NEJMにレターを書いたのですが残念ながらリジェクトされたのでブログに。「治療薬に関連した副作用」が恣意的に決められていないか、という疑問と、なぜかプラセボよりも副作用が少ないのはなぜ?という疑問でした。なんでなんでしょうね。
To the editor.
I read the article with interest by Hayden et al investigating the effects of baloxavir marboxil on uncomplicated influenza.1 However, there are some uncertainties regarding adverse effects reported.

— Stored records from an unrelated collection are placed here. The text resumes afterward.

(** ** Reading *)

(** [bmap] of a block that is there changes nothing. *)
Lemma bmap_found s a i ip bn :
  open_file s a i ip -> 0 <= bn < MAXFILE -> baddr (b_view a) (i_addrs ip) bn <> 0 -> room 0 a ->
  exists x, bmap i bn s = Ok (baddr (b_view a) (i_addrs ip) bn, set_s x s) /\ bs_abs x a.
Proof.
  intros O Hbn Hn Hr. pose proof (of_ip _ _ _ _ O) as Hi. pose proof (fo_len _ _ _ (of_ok _ _ _ _ O)) as Hl.
  unfold bmap, baddr in *. destruct (Z.ltb_spec bn NDIRECT).
  - rewrite (M_bind_Ok _ _ _ _ _ (get_addr_Ok s i ip bn Hi ltac:(unfold NDIRECT in *; lia))).
    destruct (Z.eqb_spec (addr_at (i_addrs ip) bn) 0); [done|]. exists (f_s s). rewrite set_s_id. split; [done|apply O].
  - destruct (Z.ltb_spec (bn - NDIRECT) NINDIRECT); [|unfold MAXFILE in Hbn; lia].
    rewrite (M_bind_Ok _ _ _ _ _ (get_addr_Ok s i ip NDIRECT Hi ltac:(unfold NDIRECT in *; lia))).
    destruct (Z.eqb_spec (addr_at (i_addrs ip) NDIRECT) 0) as [|Hind]; [done|]. mgo.
    destruct (fo_data _ _ _ (of_ok _ _ _ _ O) _ (owns_ind (b_view a) _ Hind)) as (_ & D2 & _ & _).
    destruct (run_bread s a _ (of_abs _ _ _ _ O) D2) as (bp & x & E & A);
      [rewrite (of_held _ _ _ _ O); apply not_elem_of_nil|done|].
    rewrite (M_bind_Ok _ _ _ _ _ E), (M_bind_Ok _ _ _ _ _ (run_get (set_s x s) _ bp _ A ltac:(left))).
    change (b_view (b_hold bp _ a)) with (b_view a). cbv zeta. apply Z.eqb_neq in Hn as Hn'. rewrite Hn'. mgo.
    destruct (run_brelse (set_s x s) _ bp _ (b_held a) A eq_refl) as (y & E2 & A2).
    { cbn. rewrite (of_mod _ _ _ _ O). apply not_elem_of_nil. }
    rewrite (M_bind_Ok _ _ _ _ _ E2). exists y. split; [done|]. by destruct a.
Qed.

(** The bytes of a file. *)
Definition fbytes (V : Z -> list Z) (addrs : list Z) (off n : Z) : list Z :=
  (fun j => file_byte V addrs (off + j)) <$> seqZ 0 n.

Lemma fbytes_app V addrs off m n :
  0 <= m -> 0 <= n -> fbytes V addrs off (m + n) = fbytes V addrs off m ++ fbytes V addrs (off + m) n.
Proof.
  intros Hm Hn. unfold fbytes. rewrite seqZ_app by lia. rewrite fmap_app. f_equal.
  replace (0 + m) with (m + 0) by lia. rewrite <- fmap_add_seqZ, <- list_fmap_compose.
  apply list_fmap_ext. intros _ j _. cbn. f_equal. lia.
Qed.

Lemma length_fbytes V addrs off n : length (fbytes V addrs off n) = Z.to_nat n.
Proof. unfold fbytes. by rewrite length_fmap, length_seqZ. Qed.

(** A slice of a block of the file. *)
Lemma slice_fbytes V addrs off m b :
  0 <= off -> 0 < m -> off mod BSIZE + m <= BSIZE -> b = baddr V addrs (off / BSIZE) -> b <> 0 -> length (V b) = BSIZE_nat ->
  slice (off mod BSIZE) m (V b) = fbytes V addrs off m.
Proof.
  intros Ho Hm Hb -> Hn Hl. pose proof (Z.mod_pos_bound off BSIZE ltac:(done)) as Hmod.
  apply list_eq_same_length with (Z.to_nat m); [by rewrite length_fbytes|apply length_slice; rewrite ?Hl; unfold BSIZE_nat, BSIZE in *; lia|].
  intros j x y Hj Hx Hy. unfold slice in Hx. unfold fbytes in Hy. rewrite lookup_take_lt, lookup_drop in Hx by lia.
  rewrite list_lookup_fmap, lookup_seqZ_lt in Hy by lia. injection Hy as <-.
  assert ((off + (0 + Z.of_nat j)) / BSIZE = off / BSIZE /\ (off + (0 + Z.of_nat j)) mod BSIZE = off mod BSIZE + Z.of_nat j) as [E1 E2].
  { pose proof (Z.div_mod off BSIZE ltac:(done)).
    split; [symmetry; apply (Z.div_unique_pos _ _ _ (off mod BSIZE + Z.of_nat j)); lia|].
    symmetry. apply (Z.mod_unique_pos _ _ (off / BSIZE)); lia. }
  unfold file_byte. rewrite E1, E2. destruct (Z.eqb_spec (baddr V addrs (off / BSIZE)) 0); [done|].
  unfold byte_at. replace (Z.to_nat (off mod BSIZE + Z.of_nat j)) with (Z.to_nat (off mod BSIZE) + j)%nat by lia. by rewrite Hx.
Qed.

Lemma store_bytes_app l1 l2 d m : store_bytes d (l1 ++ l2) m = store_bytes (d + Z.of_nat (length l1)) l2 (store_bytes d l1 m).
Proof.
  revert d m. induction l1 as [|v l1 IH]; intros d m; cbn [app store_bytes length]; [by rewrite Z.add_0_r|].
  rewrite IH. f_equal. lia.
Qed.

(** The memory after a read to the kernel address [dst]. *)
Definition got (dst : Z) (l : list Z) s : fstate S :=
  set_k (set_mem (store_bytes dst l (km_mem (f_k s))) (f_k s)) s.

Lemma readi_from_spec k s a i ip dst off tot n :
  open_file s a i ip -> room 1 a -> 0 <= tot <= n -> 0 <= off -> off + (n - tot) <= MAXFILE * BSIZE ->
  0 <= dst -> dst + (n - tot) < 2 ^ 64 -> (Z.to_nat (n - tot) < k)%nat ->
  (forall o, off <= o < off + (n - tot) -> baddr (b_view a) (i_addrs ip) (o / BSIZE) <> 0) ->
  exists x, readi_from pagetable fuel k i false dst off tot n s =
      Ok (n, set_s x (got dst (fbytes (b_view a) (i_addrs ip) off (n - tot)) s)) /\ bs_abs x a.
Proof.
  revert s off tot dst. induction k as [|k IH]; intros s off tot dst O Hr Ht Ho Hmax Hd Hd2 Hk Hn; [lia|].
  cbn [readi_from]. destruct (Z.ltb_spec tot n) as [Hlt|Hge]; cbn [negb].
  2:{ assert (tot = n) as -> by lia. rewrite Z.sub_diag. exists (f_s s). split; [|apply O]. by destruct s as [? ? ? [] ?]. }
  destruct (first_block off (n - tot) Ho ltac:(lia)) as (F1 & F2 & F3 & F4).
  set (m := Z.min (n - tot) (BSIZE - off mod BSIZE)) in *.
  assert (0 <= off / BSIZE < MAXFILE) as Hbn by (apply block_of; lia).
  pose proof (Hn off ltac:(lia)) as Hb. set (b := baddr (b_view a) (i_addrs ip) (off / BSIZE)) in *.
  destruct (bmap_found s a i ip (off / BSIZE) O Hbn Hb (room_le 1 0 a Hr ltac:(lia))) as (x & E1 & A1). fold b in E1.
  destruct (fo_data _ _ _ (of_ok _ _ _ _ O) b (owns_baddr _ _ _ Hbn Hb)) as (_ & D2 & _ & _).
  destruct (run_bread (set_s x s) a b A1 D2) as (bp & y & E2 & A2);
    [rewrite (of_held _ _ _ _ O); apply not_elem_of_nil|by eapply room_le; [exact Hr|lia]|].
  rewrite (M_bind_Ok _ _ _ _ _ E1), (M_bind_Ok _ _ _ _ _ E2), set_s_set_s. cbv zeta. fold m.
  rewrite (M_bind_Ok _ _ _ _ _ (run_get (set_s y s) _ bp b A2 ltac:(left))).
  change (b_view (b_hold bp b a)) with (b_view a).
  rewrite (slice_fbytes _ (i_addrs ip)) by (done || lia || (by eapply bs_sized; [apply O|])).
  set (l := fbytes _ _ off m). set (s2 := set_s y (got dst l s)).
  assert (on_k (either_copyout pagetable fuel false dst l) (set_s y s) = Ok (0, s2)) as E3 by done.
  rewrite (M_bind_Ok _ _ _ _ _ E3). cbn [Z.eqb].
  destruct (run_brelse s2 _ bp b (b_held a) A2 eq_refl) as (z & E4 & A4).
  { cbn. rewrite (of_mod _ _ _ _ O). apply not_elem_of_nil. }
  rewrite (M_bind_Ok _ _ _ _ _ E4). assert (bs_abs z a) as A5 by (by destruct a).
  rewrite (u64_small (dst + m)) by lia. rewrite (u32_small (off + m)) by (change (MAXFILE * BSIZE) with 274432 in Hmax; lia).
  destruct (IH (set_s z s2) (off + m) (tot + m) (dst + m)) as (w & E5 & A6); try done; try lia.
  { destruct O. by split. } { intros o Hoo. apply Hn. lia. }
  exists w. split; [|done]. rewrite E5. do 2 f_equal.
  replace (n - tot) with (m + (n - (tot + m))) by lia. rewrite fbytes_app by lia. unfold got. fold l.
  assert (Z.of_nat (length l) = m) as Hlm by (unfold l; rewrite length_fbytes; lia).
  rewrite store_bytes_app, Hlm. done.
Qed.

(** [readi] to a kernel address: the bytes of the file, as far as it goes. *)
Lemma readi_spec s a i ip dst off n :
  file_state s a i ip -> room 1 a -> 0 <= off <= i_size ip -> 0 <= n -> off + n < 2 ^ 32 -> 0 <= dst -> dst + n < 2 ^ 64 ->
  let len := Z.min n (i_size ip - off) in
  exists x, readi pagetable fuel i false dst off n s =
      Ok (len, set_s x (got dst (fbytes (b_view a) (i_addrs ip) off len) s)) /\ bs_abs x a.
Proof.
  intros [O D Hno Hsz Hdn] Hr Ho Hn Hw Hd Hd2 len. assert (MAXFILE * BSIZE = 274432) as EM by done.
  unfold readi. rewrite (M_bind_Ok _ _ _ _ _ (geti_Ok _ _ _ (of_ip _ _ _ _ O))). rewrite u32_small by lia.
  destruct (Z.ltb_spec (i_size ip) off); [lia|]. destruct (Z.ltb_spec (off + n) off); [lia|]. cbn [orb].
  replace (if i_size ip <? off + n then i_size ip - off else n) with len by (destruct (Z.ltb_spec (i_size ip) (off + n)); lia).
  destruct (readi_from_spec (Datatypes.S (Z.to_nat len)) s a i ip dst off 0 len O Hr) as (x & E & A); rewrite ?Z.sub_0_r; try lia.
  { intros o Hoo. apply Hdn. lia. }
  rewrite Z.sub_0_r in E. exists x. split; [|done]. rewrite (M_bind_Ok _ _ _ _ _ E). rewrite s32_small by lia. done.
Qed.

(** ** Memory *)

Lemma length_load_bytes n d m : length (load_bytes n d m) = n.
Proof. revert d. induction n as [|n IH]; intros d; cbn; [done|]. by rewrite IH. Qed.

Lemma load_bytes_lookup n d m j : (j < n)%nat -> load_bytes n d m !! j = Some (ldb m (d + Z.of_nat j)).
Proof.
  revert d j. induction n as [|n IH]; intros d j Hj; [lia|]. destruct j as [|j]; cbn [load_bytes lookup list_lookup].
  - by rewrite Z.add_0_r.
  - change (load_bytes n (d + 1) m !! j = Some (ldb m (d + Z.of_nat (Datatypes.S j)))). rewrite IH by lia. do 2 f_equal. lia.
Qed.

Lemma load_bytes_slice n d m j k :
  0 <= j -> 0 <= k -> j + k <= Z.of_nat n -> slice j k (load_bytes n d m) = load_bytes (Z.to_nat k) (d + j) m.
Proof.
  intros Hj Hk Hn. apply list_eq_same_length with (Z.to_nat k); [by rewrite length_load_bytes|apply length_slice; rewrite ?length_load_bytes; lia|].
  intros x u v Hx Hu Hv. unfold slice in Hu. rewrite lookup_take_lt, lookup_drop in Hu by lia.
  rewrite load_bytes_lookup in Hu, Hv by lia. injection Hu as <-. injection Hv as <-. f_equal. lia.
Qed.

Lemma ldb_store_bytes l d m x :
  ldb (store_bytes d l m) x = match (if d <=? x then l !! Z.to_nat (x - d) else None) with Some v => u8 v | None => ldb m x end.
Proof.
  revert d m. induction l as [|v l IH]; intros d m; cbn [store_bytes].
  - by destruct (d <=? x).
  - rewrite IH, ldb_stb. destruct (Z.lt_trichotomy x d) as [Hx|[->|Hx]].
    + destruct (Z.leb_spec (d + 1) x), (Z.leb_spec d x), (Z.eqb_spec x d); lia || done.
    + destruct (Z.leb_spec (d + 1) d); [lia|]. rewrite Z.leb_refl, Z.eqb_refl, Z.sub_diag. done.
    + destruct (Z.leb_spec (d + 1) x), (Z.leb_spec d x), (Z.eqb_spec x d); try lia.
      replace (Z.to_nat (x - d)) with (Datatypes.S (Z.to_nat (x - (d + 1)))) by lia. done.
Qed.

Lemma load_store_bytes l d m : Forall (fun v => 0 <= v < 256) l -> load_bytes (length l) d (store_bytes d l m) = l.
Proof.
  intros Hl. apply list_eq_same_length with (length l); [done|by rewrite length_load_bytes|].
  intros j x y Hj Hx Hy. rewrite load_bytes_lookup in Hx by done. injection Hx as <-. rewrite ldb_store_bytes.
  destruct (Z.leb_spec d (d + Z.of_nat j)); [|lia]. replace (Z.to_nat (d + Z.of_nat j - d)) with j by lia. rewrite Hy.
  apply u8_small. by apply (Forall_lookup_1 _ _ _ _ Hl Hy).
Qed.

Lemma src_ok_kernel k src n :
  0 <= src -> src + Z.of_nat n < 2 ^ 64 -> src_ok pagetable fuel k false src (load_bytes n src (km_mem k)).
Proof.
  intros Hs Hn j m Hj Hm Hjm. rewrite length_load_bytes in Hjm. rewrite load_bytes_slice by lia. rewrite u64_small by lia. done.
Qed.

(** ** Theorems *)

Lemma file_ino_range s a i ip :
  file_state s a i ip -> - 2 ^ 15 <= i_type ip < 2 ^ 15 -> - 2 ^ 15 <= i_major ip < 2 ^ 15 -> - 2 ^ 15 <= i_minor ip < 2 ^ 15 ->
  - 2 ^ 15 <= i_nlink ip < 2 ^ 15 -> ino_range ip.
Proof.
  intros [O _ _ Hsz _] H1 H2 H3 H4. assert (MAXFILE * BSIZE = 274432) as EM by done. pose proof (of_ok _ _ _ _ O) as K.
  pose proof (fo_len _ _ _ K) as Hl. pose proof (ly_size _ _ (of_lay _ _ _ _ O)) as Hs.
  split; try done; try lia. apply Forall_lookup. intros j v Hj. destruct (Z.eq_dec v 0) as [->|Hv]; [lia|].
  pose proof (lookup_lt_Some _ _ _ Hj) as Hjl.
  assert (addr_at (i_addrs ip) (Z.of_nat j) = v) as Ev.
  { unfold addr_at, zidx. destruct (Z.leb_spec 0 (Z.of_nat j)); [|lia]. by rewrite Nat2Z.id, Hj. }
  assert (owns (b_view a) (i_addrs ip) v) as Ho.
  { split; [done|]. destruct (Z.eq_dec (Z.of_nat j) NDIRECT) as [E|E]; [left; by rewrite <- E|right]. unfold NDIRECT in E.
    exists (Z.of_nat j). split; [change MAXFILE with 268; lia|]. unfold baddr, NDIRECT. destruct (Z.ltb_spec (Z.of_nat j) 12); [done|lia]. }
  destruct (fo_data _ _ _ K v Ho) as (Hr & _). lia.
Qed.

(** An inode just written back is its copy on disk. *)
Lemma written_back s a i ip d :
  file_state s a i ip -> ino_range ip -> b_view a (IBLOCK (i_inum ip) (f_sb s)) = put_dinode (dip (i_inum ip)) ip d ->
  get_dinode (dip (i_inum ip)) (b_view a (IBLOCK (i_inum ip) (f_sb s))) ip = ip.
Proof.
  intros F R Ed. assert (length (b_view a (IBLOCK (i_inum ip) (f_sb s))) = BSIZE_nat) as Hl.
  { eapply bs_sized; [apply (of_abs _ _ _ _ (fi_open _ _ _ _ F))|]. by destruct (fi_iblk _ _ _ _ F) as (_ & D2 & _). }
  rewrite Ed in *. rewrite length_put_dinode in Hl. rewrite get_put_dinode; [by destruct ip|done|rewrite Hl; apply dip_fits].
Qed.
(* ===== verification/FsDemo.v ===== *)
(** * The file system on the log on the cache

    A small disk, brought up through the models of kernel/bio.c and
    kernel/log.c, on which the theorems on files are evaluated. *)

From S2P Require Import Prelude Disk Bio BioThms Cache BioCache Bytes Log LogSpec LogCrash LogTx Store FsLog.
From S2P Require Import Riscv Mem Kalloc Sleeplock Fs FsAlloc FsFile FsMap FsRw FsInode FsThms.

#[export] Instance demo_store : BlockStore (lst bdisk) := log_store 2 (mret tt) 1.

(** An empty file, inode 2. *)
Definition demo_ino : inode := mkino 1 2 1 initsleeplock 1 T_FILE 0 0 1 0 (replicate 13 0).

(** 200 blocks: the log in 2..31, inodes in 32, the bitmap in 33. *)
Definition fs_disk : Z -> list Z :=
  fset (fset zero_disk 32 (put_dinode (dip 2) demo_ino (replicate 1024 0))) 33 (replicate 4 255 ++ 3 :: replicate 1019 0).
Definition fs_boot : lst bdisk := mkl (mklog 2 30 0 0 1 0 (replicate 30 0)) (bst_init fs_disk) 0.
Definition demo_sb : superblock := mksb FSMAGIC 200 166 16 30 2 32 33.

Lemma fs_disk_length m : length (fs_disk m) = 1024%nat.
Proof. unfold fs_disk, fset. destruct (m =? 33); [vm_compute; reflexivity|]. destruct (m =? 32); [by rewrite length_put_dinode|apply length_replicate]. Qed.

Lemma fs_boot_quiescent : quiescent fs_boot 2 (a_init fs_disk).
Proof.
  split; try done. split; cbn; try done.
  - change (bio_abs 1 7 1 (bst_init fs_disk) (a_init fs_disk)). apply bio_abs_init; [done|done|lia].
  - unfold in_log, blk, LOGSIZE. lia.
  - intros m _. apply fs_disk_length.
  - intros m Hm. by apply not_elem_of_nil in Hm.
  - constructor.
Qed.

Definition fs_view : Z -> list Z := a_view (a_init fs_disk).

Lemma demo_used b : 0 <= b < 200 -> used demo_sb fs_view b = (b <? 34).
Proof.
  intros Hb. assert (forallb (fun b => Bool.eqb (used demo_sb fs_view b) (b <? 34)) (seqZ 0 200) = true) as H by (vm_compute; reflexivity).
  rewrite forallb_forall in H. specialize (H b). rewrite Bool.eqb_true_iff in H. apply H, list_elem_of_In, elem_of_seqZ. lia.
Qed.

Lemma demo_bblock b : 0 <= b < 200 -> BBLOCK b demo_sb = 33.
Proof.
  intros Hb. unfold BBLOCK. replace (b / BPB) with 0 by (symmetry; apply Z.div_small; unfold BPB, BSIZE; lia). reflexivity.
Qed.

Lemma demo_layout : layout demo_sb fs_view.
Proof.
  split; cbn.
  - lia.
  - lia.
  - intros b Hb. rewrite demo_bblock by done. split; [unfold blk; lia|unfold in_log, LOGSIZE; lia].
  - intros b Hb. rewrite demo_used by done. intros H. apply Z.ltb_ge in H. split.
    + split; [unfold blk; lia|unfold in_log, LOGSIZE; lia].
    + intros b' Hb'. rewrite demo_bblock by done. lia.
Qed.

(** A transaction has begun. *)
Lemma demo_begin : exists s1, bs_abs s1 (tx_start (a_init fs_disk)).
Proof.
  destruct (begin_op_store 2 fs_boot (a_init fs_disk) (mret tt) 1 fs_boot_quiescent ltac:(lia)) as (s1 & _ & H & _).
  by exists s1.
Qed.

Definition demo_fs (s1 : lst bdisk) : fstate (lst bdisk) := mkfs s1 demo_sb [demo_ino] (mkkm (stb ∅ 5000 42) 0) [].

Lemma demo_alloc_ready s1 : bs_abs s1 (tx_start (a_init fs_disk)) -> alloc_ready (demo_fs s1) (tx_start (a_init fs_disk)).
Proof.
  intros H. split; try done.
  - exact demo_layout.
  - intros b _. apply not_elem_of_nil.
  - intros b _ _. apply not_elem_of_nil.
  - split; vm_compute; lia.
Qed.

Lemma baddr_empty V bn : baddr V (i_addrs demo_ino) bn = 0.
Proof.
  unfold baddr. destruct (bn <? NDIRECT); [|done]. unfold addr_at, zidx. destruct (0 <=? bn); [|done].
  destruct (i_addrs demo_ino !! Z.to_nat bn) as [v|] eqn:E; [|done]. by apply lookup_replicate in E as [-> _].
Qed.

Lemma demo_file s1 : bs_abs s1 (tx_start (a_init fs_disk)) -> file_state (demo_fs s1) (tx_start (a_init fs_disk)) 0 demo_ino.
Proof.
  intros H.
  pose proof (baddr_empty fs_view) as Hb.
  assert (forall n, ~ owns fs_view (i_addrs demo_ino) n) as Ho.
  { intros n [Hn [->|(bn & _ & E)]]; [done|]. rewrite Hb in E. done. }
  split.
  - split; try done; [exact demo_layout|]. split; [done| | |].
    + intros n Hn. by destruct (Ho n).
    + intros bn bn' _ _ _ Hn. by rewrite Hb in Hn.
    + intros bn _ Hn. by rewrite Hb in Hn.
  - split; [by vm_compute|]. split; [split; [by vm_compute|vm_compute; by intros []]|]. split; [by vm_compute|].
    intros b Hb'. rewrite demo_bblock by done. done.
  - apply Ho.
  - by vm_compute.
  - cbn. lia.
Qed.

Lemma demo_ino_range : ino_range demo_ino.
Proof.
  split; cbn [i_type i_major i_minor i_nlink i_size i_addrs demo_ino]; unfold T_FILE; try lia; [|reflexivity].
  apply Forall_replicate. lia.
Qed.

(** 166 blocks are free, a write to the first block lacks one. *)
Lemma demo_enough : ~ disk_short demo_sb fs_view (i_addrs demo_ino) (blocks_of 0 3).
Proof.
  assert (nfree demo_sb fs_view = 166 /\ lacks fs_view (i_addrs demo_ino) (blocks_of 0 3) = 1) as [E1 E2] by (vm_compute; done).
  unfold disk_short. rewrite E1, E2. lia.
Qed.

(** ** The theorems on this disk *)

Lemma block_allocator_correct_witness :
  exists s1 b x, bs_abs s1 (tx_start (a_init fs_disk)) /\ balloc (demo_fs s1) = Ok (b, set_s x (demo_fs s1)) /\
    first_free demo_sb fs_view b.
Proof.
  destruct demo_begin as (s1 & H). exists s1.
  destruct (block_allocator_correct (demo_fs s1) (tx_start (a_init fs_disk)) (demo_alloc_ready s1 H)) as [(b & x & y & E & _ & _ & Hf & _)|[Hu _]].
  - split; vm_compute; lia.
  - exists b, x. split; [exact H|]. split; [exact E|exact Hf].
  - specialize (Hu 100 ltac:(vm_compute; split; congruence)). vm_compute in Hu. discriminate Hu.
Defined.

Lemma writei_correct_witness :
  exists s1, bs_abs s1 (tx_start (a_init fs_disk)) /\
    exists s' a' ip', writei 0 1 0 false 5000 0 3 (demo_fs s1) = Ok (3, s') /\ file_state s' a' 0 ip' /\ i_size ip' = 3 /\
      file_byte (b_view a') (i_addrs ip') 0 = 42 /\ dinode demo_sb (b_view a') 5 = dinode demo_sb fs_view 5.
Proof.
  destruct demo_begin as (s1 & H). exists s1. split; [exact H|].
  destruct (writei_correct 0 1 1 (demo_fs s1) (tx_start (a_init fs_disk)) 0 demo_ino false 5000 [42; 0; 0] 0 (demo_file s1 H))
    as [(s' & a' & ip' & E & F & Hs & Hb & _ & [_ Hi] & _)|[_ E]].
  - exact demo_ino_range.
  - vm_compute. split; congruence.
  - vm_compute. congruence.
  - vm_compute. split; congruence.
  - apply (src_ok_kernel 0 1 (f_k (demo_fs s1)) 5000 3); lia.
  - vm_compute. congruence.
  - split; vm_compute; lia.
  - exists s', a', ip'. split; [exact E|]. split; [exact F|]. split; [exact Hs|]. rewrite Hb by (vm_compute; split; congruence).
    split; [reflexivity|]. apply Hi; vm_compute; congruence.
  - destruct (demo_enough E).
Defined.

Lemma writei_readi_witness :
  exists s1, bs_abs s1 (tx_start (a_init fs_disk)) /\
    exists s2 s3, writei 0 1 0 false 5000 0 3 (demo_fs s1) = Ok (3, s2) /\ readi 0 1 0 false 9000 0 3 s2 = Ok (3, s3) /\
      load_bytes 3 9000 (km_mem (f_k s3)) = [42; 0; 0].
Proof.
  destruct demo_begin as (s1 & H). exists s1. split; [exact H|].
  destruct (writei_readi 0 1 1 3 (demo_fs s1) (tx_start (a_init fs_disk)) 0 demo_ino 5000 9000 0 (demo_file s1 H))
    as [(s2 & s3 & E1 & E2 & E3)|[_ E]].
  - vm_compute. split; congruence.
  - vm_compute. congruence.
  - lia.
  - lia.
  - apply stb_ok. intros a. vm_compute. split; congruence.
  - vm_compute. congruence.
  - split; vm_compute; lia.
  - exists s2, s3. split; [exact E1|]. split; [exact E2|]. exact E3.
  - destruct (demo_enough E).
Defined.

According to the article, adverse events related to the trial regimen were more common in oseltamivir recipients than in baloxavir or placebo recipients in phase 3 study. Study protocol states that the relationship was determined by the investigators or subinvestigators, based on reasonality to explain that the study drug caused adverse effects. With this rather arbitrary definition, I was not certain how precisely the "events" were determined to be "related". Since data on this study were "compiled by the sponcer and analyzed by a statistician employed by the sponcer", was there any room of bias in selecting these "related" events? 1
In addition, Overall incidence of adverse events in baloxavir group appeared lower than placebo (20.7% vs 24.6%), with p value of 0.20 by my calculation. While the one for oseltamivir were comparable (24.8%), I wonder why baloxavir group had lower adverse effect than placebo.
Hayden FG, Sugaya N, Hirotsu N, Lee N, de Jong MD, Hurt AC, et al. Baloxavir Marboxil for Uncomplicated Influenza in Adults and Adolescents. New England Journal of Medicine. 2018;379:913–23.
2018.10.16 追記 NEJMにはアクセプトされませんでしたが、レターは著者に転送されていて、Dr. Haydenより丁寧な御返事をいただきました。AEの評価をしている評価者がブラインドされている点と、プラセボ群でAEが少なかったのはおそらくはAEとされたのが実はインフルの症状で、それが治ったからではないか、という趣旨でした。made senseだと思い、その旨お返事しました。